Le «point d’existence» ou les joies inavouables du polymorphisme musical (et quelques mots sur les concerts de Noël dernier, parce que mieux vaut tard que jamais! )

Le «point d’existence» ou les joies inavouables du polymorphisme musical (et quelques mots sur les concerts de Noël dernier, parce que mieux vaut tard que jamais! )

Opéra de Rennes, fin février. L’ensemble vocal Mélisme(s) enregistre son prochain album: œuvres religieuses de César Franck et Gabriel Fauré. Avant la prochaine prise, Gildas Pungier, chef de l’ensemble, resserre quelques boulons: tantôt de la mécanique de base («serrez ce demi-ton», «moins de tierce», «intégrez le changement d’accord»),  tantôt des images, des indications qui, si je les rapportais ici, nécessiteraient chacune un paragraphe de commentaire – sur ma partition d’une des «7 dernières paroles du Christ en Croix» j’ai ainsi noté «on regarde tomber la pluie»; quant à «trente ans de couvent!» (sur un des Fauré pour voix de femmes), elle fait partie de celles qui vous restent suffisamment en tête pour qu’il ne soit même pas besoin de les noter! Et qui valent à elles seules une bonne dizaine de consignes techniques.


En comptant mes quelques années dans les Chœurs de l’Opéra de Rennes, ça fait – ciel! – plus de treize ans que je chante en chœur sous la direction de Gildas.
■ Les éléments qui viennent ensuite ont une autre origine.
(** ** Data *)

Definition SECTOR_SIZE : Z := 512.
Definition MAX_ALIGNMENT : Z := 2048 * SECTOR_SIZE.
Definition DEFAULT_ALIGNMENT : Z := MAX_ALIGNMENT.
Definition MAX_MBR_DISK_SIZE : Z := UINT32_MAX * SECTOR_SIZE - 5 * MAX_ALIGNMENT.
Definition DEFAULT_MBR_ID : Z := 0x83.
(* "0FC63DAF-8483-4772-8E79-3D69D8477DE4" *)
Definition DEFAULT_TYPE_GUID : list Z :=
  [48; 70; 67; 54; 51; 68; 65; 70; 45; 56; 52; 56; 51; 45; 52; 55; 55; 50; 45; 56; 69; 55; 57; 45;
   51; 68; 54; 57; 68; 56; 52; 55; 55; 68; 69; 52].

Inductive part_type : Type := PARTTYPE_UNSET | PARTTYPE_MBR | PARTTYPE_GPT.
#[global] Instance part_type_eq_dec : EqDecision part_type.
Proof. solve_decision. Defined.

(** [fi_fd] identifies the file that was opened. *)
Record file : Type := File {
  fi_filename : list Z;
  fi_fd : Z;
  fi_size : Z;
  fi_guid : list Z;
  fi_alignment : Z;
  fi_mbr_id : Z;
  fi_type_guid : list Z;
}.
Definition sizeof_file : Z := 72.

(** The memory that regions point to. *)
Inductive buffer : Type := primary_buffer | secondary_buffer | ebr_buffer (i : Z).
#[global] Instance buffer_eq_dec : EqDecision buffer.
Proof. solve_decision. Defined.

Record partitioning : Type := Partitioning {
  pt_alignment : Z;
  pt_mbr_id : Z;
  pt_type_guid : list Z;
  pt_parttype : part_type;
  pt_files : vector file;
  pt_regions : regions buffer;
  pt_primary : option (list Z);
  pt_secondary : option (list Z);
  pt_ebr : option (list (list Z));
  pt_random : random_state;
}.

Definition with_alignment (v : Z) (st : partitioning) : partitioning :=
  Partitioning v (pt_mbr_id st) (pt_type_guid st) (pt_parttype st) (pt_files st) (pt_regions st)
    (pt_primary st) (pt_secondary st) (pt_ebr st) (pt_random st).
Definition with_mbr_id (v : Z) (st : partitioning) : partitioning :=
  Partitioning (pt_alignment st) v (pt_type_guid st) (pt_parttype st) (pt_files st) (pt_regions st)
    (pt_primary st) (pt_secondary st) (pt_ebr st) (pt_random st).
Definition with_type_guid (v : list Z) (st : partitioning) : partitioning :=
  Partitioning (pt_alignment st) (pt_mbr_id st) v (pt_parttype st) (pt_files st) (pt_regions st)
    (pt_primary st) (pt_secondary st) (pt_ebr st) (pt_random st).
Definition with_parttype (v : part_type) (st : partitioning) : partitioning :=
  Partitioning (pt_alignment st) (pt_mbr_id st) (pt_type_guid st) v (pt_files st) (pt_regions st)
    (pt_primary st) (pt_secondary st) (pt_ebr st) (pt_random st).
Definition with_files (v : vector file) (st : partitioning) : partitioning :=
  Partitioning (pt_alignment st) (pt_mbr_id st) (pt_type_guid st) (pt_parttype st) v (pt_regions st)
    (pt_primary st) (pt_secondary st) (pt_ebr st) (pt_random st).
Definition with_regions (v : regions buffer) (st : partitioning) : partitioning :=
  Partitioning (pt_alignment st) (pt_mbr_id st) (pt_type_guid st) (pt_parttype st) (pt_files st) v
    (pt_primary st) (pt_secondary st) (pt_ebr st) (pt_random st).
Definition with_primary (v : option (list Z)) (st : partitioning) : partitioning :=
  Partitioning (pt_alignment st) (pt_mbr_id st) (pt_type_guid st) (pt_parttype st) (pt_files st) (pt_regions st)
    v (pt_secondary st) (pt_ebr st) (pt_random st).
Definition with_secondary (v : option (list Z)) (st : partitioning) : partitioning :=
  Partitioning (pt_alignment st) (pt_mbr_id st) (pt_type_guid st) (pt_parttype st) (pt_files st) (pt_regions st)
    (pt_primary st) v (pt_ebr st) (pt_random st).
Definition with_ebr (v : option (list (list Z))) (st : partitioning) : partitioning :=
  Partitioning (pt_alignment st) (pt_mbr_id st) (pt_type_guid st) (pt_parttype st) (pt_files st) (pt_regions st)
    (pt_primary st) (pt_secondary st) v (pt_random st).
Definition with_random (v : random_state) (st : partitioning) : partitioning :=
  Partitioning (pt_alignment st) (pt_mbr_id st) (pt_type_guid st) (pt_parttype st) (pt_files st) (pt_regions st)
    (pt_primary st) (pt_secondary st) (pt_ebr st) v.

(** ** The monad *)

Definition PM (A : Type) : Type := partitioning -> AM (option A * partitioning).

#[global] Instance PM_ret : MRet PM := fun A a st => mret (Some a, st).
#[global] Instance PM_bind : MBind PM := fun A B k m st =>
  '(o, st) ← m st;
  match o with
  | Some a => k a st
  | None => mret (None, st)
  end.

(** [return -1;] *)
Definition p_return_error {A} : PM A := fun st => mret (None, st).
Definition p_crash {A} (c : crash) : PM A := fun _ => hfail c.
Definition p_assert (b : bool) : PM unit := if b then mret tt else p_crash AssertFailed.
Definition p_get {A} (f : partitioning -> A) : PM A := fun st => mret (Some (f st), st).
Definition p_modify (f : partitioning -> partitioning) : PM unit := fun st => mret (Some tt, f st).
Definition p_lift {A} (m : AM A) : PM A := fun st => a ← m; mret (Some a, st).

(** [calloc], checked. *)
Definition p_calloc (size : Z) : PM (list Z) :=
  ok ← p_lift allocate;
  if ok : bool then mret (memset 0 size) else p_return_error.

(** ** Parameters *)

(* "file", "partition-type", "alignment", "mbr-id", "type-guid" *)
Definition key_file : list Z := [102; 105; 108; 101].
Definition key_partition_type : list Z := [112; 97; 114; 116; 105; 116; 105; 111; 110; 45; 116; 121; 112; 101].
Definition key_alignment : list Z := [97; 108; 105; 103; 110; 109; 101; 110; 116].
Definition key_mbr_id : list Z := [109; 98; 114; 45; 105; 100].
Definition key_type_guid : list Z := [116; 121; 112; 101; 45; 103; 117; 105; 100].
(* "mbr", "dos", "gpt", "default" *)
Definition text_mbr : list Z := [109; 98; 114].
Definition text_dos : list Z := [100; 111; 115].
Definition text_gpt : list Z := [103; 112; 116].
Definition text_default : list Z := [100; 101; 102; 97; 117; 108; 116].

Definition default_guid : list Z := match parse_guid DEFAULT_TYPE_GUID with Some g => g | None => memset 0 16 end.

(** [time] is the time of day. *)
Definition partitioning_load (time : Z) : partitioning :=
  Partitioning DEFAULT_ALIGNMENT DEFAULT_MBR_ID default_guid PARTTYPE_UNSET empty_vector init_regions
    None None None (xsrandom time).

Fixpoint random_bytes (n : nat) (s : random_state) : list Z * random_state :=
  match n with
  | O => ([], s)
  | S n =>
      let '(r, s) := xrandom s in
      let '(bs, s) := random_bytes n s in (Z.land r 0xff :: bs, s)
  end.

Section Config.
(* [open]: the file, if it can be opened; [device_size]: its size or -1 *)
Context (os_open : list Z -> option Z) (device_size : Z -> Z).

Definition config_file (value : list Z) : PM unit :=
  st ← p_get id;
  match os_open value with
  | None => p_return_error
  | Some fd =>
      let size := device_size fd in
      if (size =? -1) || (size =? 0) then p_return_error
      else
        let '(guid, random) := random_bytes 16 (pt_random st) in
        p_modify (with_random random);;
        '(r, files) ← p_lift (vector_append sizeof_file (pt_files st)
          (File value fd size guid (pt_alignment st) (pt_mbr_id st) (pt_type_guid st)));
        p_modify (with_files files);;
        if r =? -1 then p_return_error else mret tt
  end.

Definition partitioning_config (key value : list Z) : PM unit :=
  if strcmp_eq key key_file then config_file value
  else if strcmp_eq key key_partition_type then
    if strcasecmp_eq value text_mbr || strcasecmp_eq value text_dos then p_modify (with_parttype PARTTYPE_MBR)
    else if strcasecmp_eq value text_gpt then p_modify (with_parttype PARTTYPE_GPT)
    else p_return_error
  else if strcmp_eq key key_alignment then
    let r := nbdkit_parse_size value in
    if r =? -1 then p_return_error
    else if negb ((SECTOR_SIZE <=? r) && (r <=? MAX_ALIGNMENT)) then p_return_error
    else
      aligned ← p_lift (is_aligned64 r SECTOR_SIZE);
      if negb aligned then p_return_error else p_modify (with_alignment r)
  else if strcmp_eq key key_mbr_id then
    if strcasecmp_eq value text_default then p_modify (with_mbr_id DEFAULT_MBR_ID)
    else
      match nbdkit_parse_uint8_t value with
      | Value r => p_modify (with_mbr_id r)
      | ParseError _ => p_return_error
      end
  else if strcmp_eq key key_type_guid then
    if strcasecmp_eq value text_default then p_modify (with_type_guid default_guid)
    else
      match parse_guid value with
      | Some g => p_modify (with_type_guid g)
      | None => p_return_error
      end
  else p_return_error.
End Config.

Definition total_size (files : list file) : Z := fold_left (fun total f => u64 (total + fi_size f)) files 0.

Definition partitioning_config_complete : PM unit :=
  st ← p_get id;
  if v_len (pt_files st) =? 0 then p_return_error
  else
    let needs_gpt := MAX_MBR_DISK_SIZE <? total_size (v_items (pt_files st)) in
    match pt_parttype st with
    | PARTTYPE_UNSET =>
        p_modify (with_parttype (if needs_gpt || (4 <? v_len (pt_files st)) then PARTTYPE_GPT else PARTTYPE_MBR))
    | PARTTYPE_MBR => if needs_gpt then p_return_error else mret tt
    | PARTTYPE_GPT => mret tt
    end.

(** ** [partition-mbr.c] *)

Definition chs_too_large : list Z :=
  let c := 1023 in let h := 254 in let s := 63 in
  [h; Z.lor (Z.shiftr (Z.land c 0x300) 2) s; Z.land c 0xff].

(** The 16 bytes of an entry, from [region->start] and [region->len]. *)
Definition create_mbr_partition_table_entry (start len : Z) (bootable : bool) (partition_id : Z) : AM (list Z) :=
  aligned ← is_aligned64 start SECTOR_SIZE;
  hassert aligned;;
  let start_sector := start / SECTOR_SIZE in
  let nr_sectors := DIV_ROUND_UP len SECTOR_SIZE in
  hassert (start_sector <=? UINT32_MAX);;
  hassert (nr_sectors <=? UINT32_MAX);;
  mret ((if bootable then 0x80 else 0) :: chs_too_large ++ [partition_id mod 256] ++ chs_too_large ++
        le 4 start_sector ++ le 4 nr_sectors).

(** [memcpy (&primary[offset], bytes)] and the like. *)
Definition write_primary (bytes : list Z) (offset : Z) : PM unit :=
  p ← p_get pt_primary;
  match p with
  | Some p => p_modify (with_primary (Some (splice p bytes offset)))
  | None => p_crash NullPointer
  end.

Definition write_secondary (bytes : list Z) (offset : Z) : PM unit :=
  p ← p_get pt_secondary;
  match p with
  | Some p => p_modify (with_secondary (Some (splice p bytes offset)))
  | None => p_crash NullPointer
  end.

Definition write_ebr (i : Z) (bytes : list Z) (offset : Z) : PM unit :=
  e ← p_get pt_ebr;
  match e with
  | Some ebrs =>
      match ebrs !! Z.to_nat i with
      | Some p => p_modify (with_ebr (Some (<[Z.to_nat i := splice p bytes offset]> ebrs)))
      | None => p_crash OutOfBounds
      end
  | None => p_crash NullPointer
  end.

(** The first region from the [j]-th on that satisfies [p], and its index;
    [abort] if there is none. *)
Fixpoint scan_regions (p : region buffer -> bool) (l : list (region buffer)) (j : nat) : option (region buffer * nat) :=
  match l with
  | [] => None
  | r :: l => if p r then Some (r, j) else scan_regions p l (S j)
  end.

Definition find_region_by (p : region buffer -> bool) (j : nat) : PM (region buffer * nat) :=
  rs ← p_get pt_regions;
  match scan_regions p (drop j (v_items rs)) j with
  | Some res => mret res
  | None => p_crash AssertFailed
  end.

Definition is_file_region (i : Z) (r : region buffer) : bool :=
  match r_type r with region_file i' => i' =? i | _ => false end.
Definition is_ebr_region (i : Z) (r : region buffer) : bool :=
  match r_type r with region_data b => bool_decide (b = ebr_buffer (i - 3)) | _ => false end.

Definition find_file_region (i : Z) (j : nat) : PM (region buffer * nat) := find_region_by (is_file_region i) j.
Definition find_ebr_region (i : Z) (j : nat) : PM (region buffer * nat) :=
  p_assert (3 <=? i);;
  find_region_by (is_ebr_region i) j.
Et je ne me lasse toujours pas de ce miracle chronique: voir advenir, d’autant mieux qu’on n’est qu’une petite cellule dans le grand corps, l’instant où brusquement la musique existe. Jusqu’alors elle était presque là, comme une silhouette reconnaissable dans une photo floue, et tout d’un coup, parce que les chanteurs ont déployé leurs antennes dans les bonnes directions, parce que le chef a trouvé le mot juste et le geste qui a mis tout le monde sur la bonne voie, la mise au point se fait: l’accord sonne pour de bon, les contrepoints s’emboîtent sans accrocs, le phrasé paraît soudain évident. Voilà, c’était comme ça que ça devait être, c’était pourtant simple – sensation d’autant plus forte qu’on sait bien, intellectuellement, que pour chaque partition il y en a des tas, des «comme ça» différents et également évidents… 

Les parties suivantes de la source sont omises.